• **Collected data entries**:
+ + + + + + +

(* ===== verification/TreeExamples.v ===== *)
(** * TreeExamples: the tree evaluator on the functions of the library

    The functions [cxpr_register_math] registers satisfy what [TreeSem.v] asks of
    a function, so the correctness theorem of [TreeEvalProofs.v] applies to them;
    and inputs on which the evaluator does not do what it means to. *)

From Stdlib Require Import Ascii String ZArith Lia.
From stdpp Require Import base list strings gmap fin_maps.
From S2P Require Import Prelude Float64 Types ValueCopy OpenTable Hashmap StructMap Bindings Context ContextProofs Lexer Ast References CallArgs Registry RegistryProofs Builtins Parser Define EvalSupport EvalSupportProofs Formulas ValueOps EvalState TreeEval TreeContext TreeSem TreeEvalProofs TreeContextLaws.
Local Open Scope run_scope.
Local Open Scope nat_scope.

(** ** The functions of the library *)

Section math.
Context {W : Type} `{!HostCode W}.

Lemma coalesce_basic vs : Forall (λ v, basic v = true) vs → basic (cxpr_fn_coalesce vs) = true.
Proof. induction 1 as [|v vs Hv _ IH]; simpl; [done|]. by destruct (is_null v). Qed.

(** Calling the entry is defined and leaves the host alone. *)
Definition call_defined (e : cxpr_func_entry) : Prop :=
  ∀ vs, Forall (λ v, basic v = true) vs →
    ∃ v err, (∀ w : W, call_entry e vs w = Done (v, err, w)) ∧
      (err = error_zero ∧ basic v = true ∨ err_code err ≠ CXPR_OK).

(** The function behind the checks of [call_entry]. *)
Lemma checked_defined e :
  (∀ vs, Forall (λ v, basic v = true) vs → fe_min_args e ≤ length vs →
     match fe_arg_types e with Some types => types_match vs types | None => true end = true →
     ∃ v err, (∀ w : W,
       match fe_typed_func e, fe_value_func e with
       | Some f, _ => let* '(v, w) := call_typed_func f vs (fe_userdata e) w in Done (v, error_zero, w)
       | None, Some f => let* '(v, w) := call_value_func f vs (fe_userdata e) w in Done (v, error_zero, w)
       | None, None =>
           if 32 <? length vs then call_error CXPR_ERR_WRONG_ARITY "Too many function arguments" w
           else
             match scalar_args vs, fe_sync_func e with
             | None, _ => call_error CXPR_ERR_TYPE_MISMATCH "Function arguments must be numbers" w
             | Some ds, Some f =>
                 let* '(d, w) := call_sync f ds (fe_userdata e) w in Done (VNum d, error_zero, w)
             | Some _, None => Undef
             end
       end = Done (v, err, w)) ∧ (err = error_zero ∧ basic v = true ∨ err_code err ≠ CXPR_OK)) →
  call_defined e.
Proof.
  intros Hf vs Hb. unfold call_entry.
  destruct ((length vs <? fe_min_args e) || (fe_max_args e <? length vs)) eqn:Ha.
  { eexists _, _. split; [reflexivity|by right]. }
  apply orb_false_iff in Ha as [Ha%Nat.ltb_ge _].
  destruct (match fe_arg_types e with Some types => types_match vs types | None => true end) eqn:Ht.
  - by apply Hf.
  - eexists _, _. split; [reflexivity|by right].
Qed.

Lemma sync_defined e f :
  fe_typed_func e = None → fe_value_func e = None → fe_sync_func e = Some f →
  (∀ ds, ∃ d, ∀ w : W, call_sync f ds (fe_userdata e) w = Done (d, w)) → call_defined e.
Proof.
  intros Ht Hv Hs Hf. apply checked_defined. intros vs _ _ _. rewrite Ht, Hv, Hs.
  destruct (32 <? length vs); [eexists _, _; split; [reflexivity|by right]|].
  destruct (scalar_args vs) as [ds|]; [|eexists _, _; split; [reflexivity|by right]].
  destruct (Hf ds) as [d Hd]. exists (VNum d), error_zero. split; [|by left]. intros w. by rewrite Hd.
Qed.

Lemma coalesce_defined e :
  fe_typed_func e = None → fe_value_func e = Some fn_coalesce → call_defined e.
Proof.
  intros Ht Hv. apply checked_defined. intros vs Hb _ _. rewrite Ht, Hv.
  exists (cxpr_fn_coalesce vs), error_zero. split; [done|]. left. split; [done|]. by apply coalesce_basic.
Qed.

(** [isnan], [isfinite] and [is_null] read their first argument. *)
Lemma typed_defined e f :
  fe_typed_func e = Some f → 1 ≤ fe_min_args e →
  f = fn_is_null ∨ (f = fn_isnan ∨ f = fn_isfinite) ∧ fe_arg_types e = Some number_arg →
  call_defined e.
Proof.
  intros Ht Hmin Hf. apply checked_defined. intros [|v vs] Hb Hl Hty; simpl in Hl; [lia|]. rewrite Ht.
  destruct Hf as [->|[Hf Ha]]; [eexists _, _; split; [reflexivity|by left]|].
  rewrite Ha in Hty. destruct v; simpl in Hty; try discriminate Hty.
  destruct Hf as [->| ->]; (eexists _, _; split; [reflexivity|by left]).
Qed.

Definition math_entries : list cxpr_func_entry :=
  Eval vm_compute in reg_entries (cxpr_register_math cxpr_registry_new).

Ltac native_case :=
  intros k fn [= <- <-]; split; [done|]; split; [done|];
  intros [|x [|y [|z [|]]]] Hlen; try discriminate Hlen; eexists; intros w; reflexivity.

Ltac call_case :=
  intros _; split; [done|]; split; [simpl; lia|];
  first [by apply coalesce_defined
        |eapply sync_defined; [done|done|done|intros ds; eexists; intros w; reflexivity]
        |eapply typed_defined; [done|simpl; lia|by auto]].

(** Every function of the library but [contains] and [within]. *)
Lemma math_plain : Forall (λ e, fe_ast_func e = None → plain_entry e) math_entries.
Proof.
  unfold math_entries.
  repeat (apply Forall_cons; split;
    [intros Hast; first [discriminate Hast|constructor;
       first [done|unfold CXPR_CALL_SLOTS; simpl; lia|native_case|by intros ? ? [=]|call_case|by intros [=]]]|]).
  apply Forall_nil_2.
Qed.
End math.

(** The library's functions in the registry. *)
Definition math_registry : cxpr_registry := cxpr_register_math cxpr_registry_new.

(** The nodes with a meaning, for this registry. *)
Definition math_node (a : cxpr_expr_ast) : bool :=
  match ast_node a with
  | CXPR_NODE_RECORD _ _ | CXPR_NODE_FIELD_ACCESS _ _ _ _ | CXPR_NODE_CHAIN_ACCESS _ _
  | CXPR_NODE_INDEX _ _ | CXPR_NODE_PRODUCER_ACCESS _ _ _ _ _ => false
  | CXPR_NODE_FUNCTION_CALL name _ _ => negb (String.eqb name "contains" || String.eqb name "within")
  | _ => true
  end.

Lemma math_tree_functions :
  Forall (λ e, fe_ast_func e = None ∨ fe_name e = "contains"%string ∨ fe_name e = "within"%string) math_entries.
Proof. unfold math_entries. repeat (apply Forall_cons; split; [auto|]). apply Forall_nil_2. Qed.

Lemma math_entries_registry : reg_entries math_registry = math_entries.
Proof. vm_compute. reflexivity. Qed.

#[local] Opaque math_entries math_registry.

Lemma math_lookup name e :
  registry_lookup math_registry name = Some e → e ∈ math_entries ∧ fe_name e = name.
Proof.
  unfold registry_lookup, cxpr_registry_find. rewrite math_entries_registry.
  destruct (find_entry name math_entries) as [i|] eqn:Hf; [|done].
  apply find_entry_lookup in Hf as (e' & He & Hname). rewrite He. intros [= <-].
  split; [by eapply list_elem_of_lookup_2|done].
Qed.

Lemma math_core_node {W} `{!HostCode W} a : math_node a = true → core_node math_registry a.
Proof.
  unfold math_node, core_node. destruct (ast_node a); intros Hn;
    lazymatch goal with |- True => exact I | |- False => discriminate Hn | _ => idtac end.
  destruct (registry_lookup math_registry name) as [e|] eqn:Hl; [|exact I].
  apply math_lookup in Hl as [He Hname]. apply (proj1 (Forall_forall _ _) math_plain e He).
  destruct (proj1 (Forall_forall _ _) math_tree_functions e He) as [H|[H|H]]; [done|..];
    rewrite H in Hname; by subst name.
Qed.

Ltac math_tree :=
  apply ast_all_node; [apply math_core_node; reflexivity|];
  cbn [ast_node children]; repeat (apply Forall_cons; split; [math_tree|]); apply Forall_nil_2.

#[local] Transparent math_registry.

(** ** A host

    The functions of the math library are not computed: any results will do. *)
#[local] Instance example_host : HostCode unit := {
  libm _ args := match args with x :: _ => x | [] => fnan end;
  host_scalar _ _ w := (fnan, w);
  host_sync _ _ _ w := (fnan, w);
  host_value _ _ _ w := (VNull, w);
  host_typed _ _ _ w := (VNull, w)
}.

Definition one_address (name : string) : Z := 100.

#[local] Instance example_contexts : EvalContext cxpr_context := context_eval one_address.
#[local] Existing Instance print_hex_format.

#[local] Instance example_callbacks : EvalHost cxpr_context unit := {
  host_producer _ _ count _ w := (replicate count (VNum fone), w);
  host_ast _ _ _ := cxpr_eval_error CXPR_ERR_SYNTAX "not supported";
  host_lookback _ _ _ _ := ret None;
  host_capability _ _ _ _ := ret None
}.

Definition state_of (c : cxpr_context) : est cxpr_context unit :=
  mk_est [c] [memo_empty] error_zero tt fzero 1 [].

(** The tree of a text. *)
Definition tree_of (source : string) : cxpr_expr_ast :=
  match cxpr_expr_ast_parse (Some cxpr_expr_parser_new) (Some source) error_zero with
  | Done (Some a, _, _) => a
  | _ => new_node (CXPR_NODE_IDENTIFIER "")
  end.

Definition empty_pview : pview := mk_pview ∅ ∅ ∅ ∅ ∅.
Definition int64_full : full_view := ((None, int64_view), empty_pview).

Lemma int64_full_ok : full_ok int64_context int64_full.
Proof.
  split; [by split; [|apply int64_context_ok]|].
  split; try (split; [apply linear_empty_ok|done]); [by apply (store_init_ok 2)|by apply stores_null].
Qed.

Definition example_tree : cxpr_expr_ast :=
  Eval vm_compute in tree_of "x < x ? missing : max(2, abs(1))".

Lemma example_core : core math_registry example_tree.
Proof. split; [unfold example_tree; math_tree|repeat (constructor || discriminate)]. Qed.


Example example_tree_value :
  (let* '(r, s') := cxpr_eval_ast_value 4 math_registry example_tree (state_of int64_context) in
   Done (r, es_err s')) = Done (owned (VNum (of_Z 2)), error_zero).
Proof. vm_compute. reflexivity. Qed.

(** ** Inputs on which the evaluator does not do what it means to *)

Fixpoint define_all (defs : list string) (r : cxpr_registry) : run cxpr_registry :=
  match defs with
  | [] => Done r
  | d :: defs => let* '(_, r) := cxpr_registry_define_fn r d in define_all defs r
  end.

(** Evaluating a text where [a] is -3, after some functions were defined. *)
Definition evaluate (defs : list string) (r : cxpr_registry) (source : string)
    : run (res * cxpr_error) :=
  let* r := define_all defs r in
  let* c := cxpr_context_set (env_at 77) (cxpr_context_new 1 2) (at_name one_address "a") (of_Z (-3)) in
  let* '(v, s) := cxpr_eval_ast_value 50 r (tree_of source) (state_of c) in
  Done (v, es_err s).

(** A memo entry outlives its tree.  A call of a defined function is evaluated
    on a substituted copy of its body, the calls in that copy are memoised under
    pointers into it, and the copy is freed: a later call with the same hash is
    compared with freed memory. *)
Theorem memo_keeps_freed_tree :
  evaluate ["f(x) => abs(x)"] math_registry "f(a) + abs(a)" = Undef ∧
  evaluate [] math_registry "abs(a) + abs(a)" = Done (owned (VNum (of_Z 6)), error_zero).
Proof. split; vm_compute; reflexivity. Qed.

(** A record frees the values of its fields after copying them; a string
    literal is not a copy, so the tree loses its text. *)
Theorem record_frees_literal :
  evaluate [] math_registry "{s: 'x'}" = Undef ∧
  evaluate [] math_registry "{s: 1}" = Done (owned (VStruct [("s"%string, VNum fone)]), error_zero).
Proof. split; vm_compute; reflexivity. Qed.

(** Substitution captures names.  The argument of a defined function is put
    into a record of its body, where the fields before it are in scope: for
    [f(x) => {a: 5, b: x}] the call [f(a)] has [b = 5], although [a] is -3. *)
Theorem inlining_captures_fields :
  ∃ own, evaluate ["f(x) => {a: 5, b: x}"] math_registry "f(a)" =
    Done ((VStruct [("a"%string, VNum (of_Z 5)); ("b"%string, VNum (of_Z 5))], own), error_zero).
Proof. eexists. vm_compute. reflexivity. Qed.

(** A registry with a host function without arguments that is not native. *)
Definition ticking_registry : cxpr_registry :=
  cxpr_registry_add math_registry "tick" (fn_sync 5) 0 0 ud_null None.

(** The arguments of a native function are all evaluated before the error is
    looked at, and a call through the registry starts by clearing the error: the
    unknown name in the first argument goes unnoticed. *)
Theorem native_call_loses_error :
  ∃ d, evaluate [] ticking_registry "add(missing, tick())" = Done (owned (VNum d), error_zero) ∧
  ∃ r err, evaluate [] ticking_registry "add(tick(), missing)" = Done (r, err) ∧
    err_code err = CXPR_ERR_UNKNOWN_IDENTIFIER.
Proof. eexists. split; [vm_compute; reflexivity|]. eexists _, _. split; vm_compute; reflexivity. Qed.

+ + + + + + +

Looking at the data above, return every line from the one with "(** A record" down to the one with "(** Substitution captures", exactly and inclusively.

• **TASK RESULT**:
(** A record frees the values of its fields after copying them; a string
    literal is not a copy, so the tree loses its text. *)
Theorem record_frees_literal :
  evaluate [] math_registry "{s: 'x'}" = Undef ∧
  evaluate [] math_registry "{s: 1}" = Done (owned (VStruct [("s"%string, VNum fone)]), error_zero).
Proof. split; vm_compute; reflexivity. Qed.

(** Substitution captures names.  The argument of a defined function is put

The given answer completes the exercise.